Y hay que tener fuerza para levantarse allá afuera y resistir con los cuerpos de los otros: tal vez lo único que les queda por perder a muchos de esos cuerpos es la vida porque ya se lo han arrancado todo. Vivimos en un país en el que una gran mayoría de sus habitantes padece por tradición de una doble moral arraigada a un “performance de la apariencia” que es vergonzoso, el cuidarse del qué dirán marcó la dinámica los colombianos y entonces la corrupción hizo lo suyo en donde pudo sin dejar de enaltecer esas falsas apariencias. Esa imposición obligó a construir una imagen colectiva que comunicara que todo estaba bien mientras todo se iba derrumbando, y considero que en parte ese inmundo contenedor moralista nos ha venido pudriendo el espíritu.
Sí, hay una pobreza material incalculable, pero también una mental, esta segunda anclada a la falencia de la ética que favorece el bien colectivo y no individual. Esas pobrezas, todas juntas, nos tienen jodidos. Nos siguen haciendo ver al otro por encima del hombro, nos arranca ese ser humilde que es tan fundamental en tiempos de crisis. Que los otros vivan distinto no quiere decir que por ello sean nuestros enemigos o el peligro que nos asecha. Y seguiremos siendo diferentes, la inequidad no va a desaparecer de una día para otro, pero quiero pensar que sí puede ser posible ver y tratar a esos -a los que cada quien denomina “los otros”- de maneras más conscientes, amables, HUMANAS.
Somos sujetos en construcción -no estáticos- con capacidad de hacer cambios profundos de comportamiento, voltear a ver al otro es reconocerlo, pero también es reconocernos en esos otros. Escupirnos entre todos solo hará crecer la rabia y matarnos con todas las armas que tengamos a nuestro alcance, incluso con las palabras. Todo apesta y se va deshaciendo en nuestras narices. El olor a muerte es inevitable. La furia de las masas continúa en las calles. Y somos responsables todos. Y muchos, jóvenes y viejos, morirán sin ni siquiera saberlo.

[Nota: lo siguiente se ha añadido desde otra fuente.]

(** The way back. *)
Lemma wp_undo_thread a x h m v w nd (Q : unit -> kernel -> Prop) :
  heap_at h m w -> (a ∉ u.*1) -> w.*1 ≡ₚ a :: u.*1 -> slots_updated (k_vam k) v (slot_used (k_vam k)) ->
  (m = m0 \/ exists n, slot_ready kd d n m0 /\ slot_state kd n m0 no_frames m) ->
  unchanged (fresh_nodes (HeapThread a)) (nodes (k_sched k)) nd ->
  (forall k' u', thread_unmade a k' u' -> Q tt k') ->
  wp (free_thread a) Q (starting k h m v (scheduled nd (<[HeapThread a := x]> (threads (k_sched k))))).
Proof.
  intros Hh Ha Ew Hv Hm Hnd HQ. apply (wp_free_thread a w); [done|rewrite Ew; apply list_elem_of_here|].
  intros h' w' Hh' Ew' _. change (threads (scheduled nd ?th)) with th. change (nodes (scheduled nd _)) with nd. rewrite delete_insert_eq.
  set (nd' := foldr delete nd (fresh_nodes (HeapThread a))).
  change (with_nodes nd' _) with (scheduled nd' (delete (HeapThread a) (threads (k_sched k)))).
  apply (HQ _ w'). split; cbn [starting k_heap k_vam k_sched the_supply the_heap scheduled with_threads threads with_nodes nodes].
  - split; [done|]. split; [|exact Hh']. apply (Permutation_cons_inv (a := a)). by rewrite Ew', Ew.
  - done.
  - done.
  - destruct Hm as [->|(n & Hr & Hs)]; [apply Hk|]. by apply (slot_space kd d n m0 (tp_space _ _ _ _ _ Hk) Hr no_frames).
  - done.
  - split; intros y Hy; unfold nd'.
    + rewrite fresh_dropped by done. by apply Hnd.
    + by rewrite foldr_delete_lookup, decide_True.
  - by exists h', nd'.
Qed.

Lemma slot_address_not_null n : 0 <= n < KERNEL_STACK_COUNT -> slot_address n <> NULL.
Proof. change KERNEL_STACK_COUNT with 16384. unfold slot_address, NULL, KERNEL_STACKS_START. change KERNEL_STACK_SIZE with 16384. lia. Qed.
(** The new thread joins the scheduler. *)
Lemma wp_join_new a n fs k1 u1 (Q : unit -> kernel -> Prop) :
  thread_made kd d p entry k u a n fs k1 u1 ->
  (forall nd, tracked (Prelude.view k_tasks_l (relinked nd k1)) (joined (HeapThread a) p v) -> on_blocks (relinked nd k1) u1 -> Q tt (relinked nd k1)) ->
  wp (tasks_op (thread_add (Some (HeapThread a)))) Q k1.
Proof.
  intros Hm HQ. pose proof Hm as [[Ha [Eu _]] _ _ [_ Hs] _ [Eth _] [Hlk [Hl Hun]] (h & nd & E)]. pose proof (new_block a Ha) as Hnew.
  assert (same_scheduling (Prelude.view k_tasks_l k) (Prelude.view k_tasks_l k1)) as Hss by by rewrite E.
  assert (holds (k_sched k1) (with_termination (HeapThread a) v)) as Hh.
  { apply (holds_created (Prelude.view k_tasks_l k) v (HeapThread a) (nodes (k_sched k1)) (threads (k_sched k1))); try done.
    intros t Ht. rewrite Eth in Ht. apply lookup_insert_is_Some in Ht as [<-|[_ Ht]]; [by left|by right]. }
  assert (threads (k_sched k1) !! HeapThread a = Some (new_thread p entry (next_tid k) n)) as Ea by (rewrite Eth; apply lookup_insert_eq).
  apply wp_zoom, (wp_thread_add (Prelude.view k_tasks_l k1) v (HeapThread a) (new_thread p entry (next_tid k) n)); [done| |done|done| |].
  - unfold disabled. destruct (sl_cpu _ _ _ _ _ Hs) as [Ef _]. change (eflags (t_cpu (Prelude.view k_tasks_l k1))) with
      (eflags (pmm_cpu (m_pmm (the_supply (k_heap k1))))). by rewrite Ef.
  - by apply (untracked_loose (Prelude.view k_tasks_l k)).
  - intros nd' Hnd'. apply (HQ nd').
    + apply (tracked_joined (Prelude.view k_tasks_l k) _ v (HeapThread a) (new_thread p entry (next_tid k) n)); [done|done|done|done|done|by destruct Hss|done|done|].
      exists (PHYS_TO_VIRT d). exact (tp_directory _ _ _ _ _ Hk).
    + intros b Hb. change (threads (k_sched (relinked nd' k1))) with (threads (k_sched k1)) in Hb. rewrite Eth in Hb. rewrite Eu.
      apply lookup_insert_is_Some in Hb as [[= <-]|[_ Hb]]; [apply list_elem_of_here|right; by apply Hbl].
Qed.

Necesitamos, como lo ha señalado Judith Butler, una “nueva ontología corporal que implique pensar la precariedad, la vulnerabilidad, la dañabilidad, la interdependencia, la exposición, la persistencia de los cuerpos, el deseo, el trabajo y las reivindicaciones respecto al lenguaje y a la pertenencia social”. No olvidemos que ser cuerpo es “estar expuesto a fuerzas social y políticamente articuladas”; entonces no se trata única y exclusivamente de producir dinero y trabajo, se trata -y esto no es menor- de cuidar los cuerpos, de proteger las vidas, de reescribirnos para pensarnos mejor, de intentar ser para los otros. Y quiero decirlo: de levantar otras imágenes de este mundo, ojalá unas cada vez más críticas, que encarnen la consciencia viva de la humanidad.
Es imposible no voltear a ver lo que está ardiendo, sin embargo hay a quienes esas llamas jamás llegarán a “tocar” de ninguna manera porque no son capaces de sostenerle la mirada al fuego. Decía Giorgio Agamben, “una consciencia desdichada es una conciencia de color sombrío, gris acero, está condenada a su propio horizonte, a su propia clausura”. Si no miramos lo que se está incendiando ahora, será demasiado tarde cuando tengamos que arrodillarnos sobre las cenizas.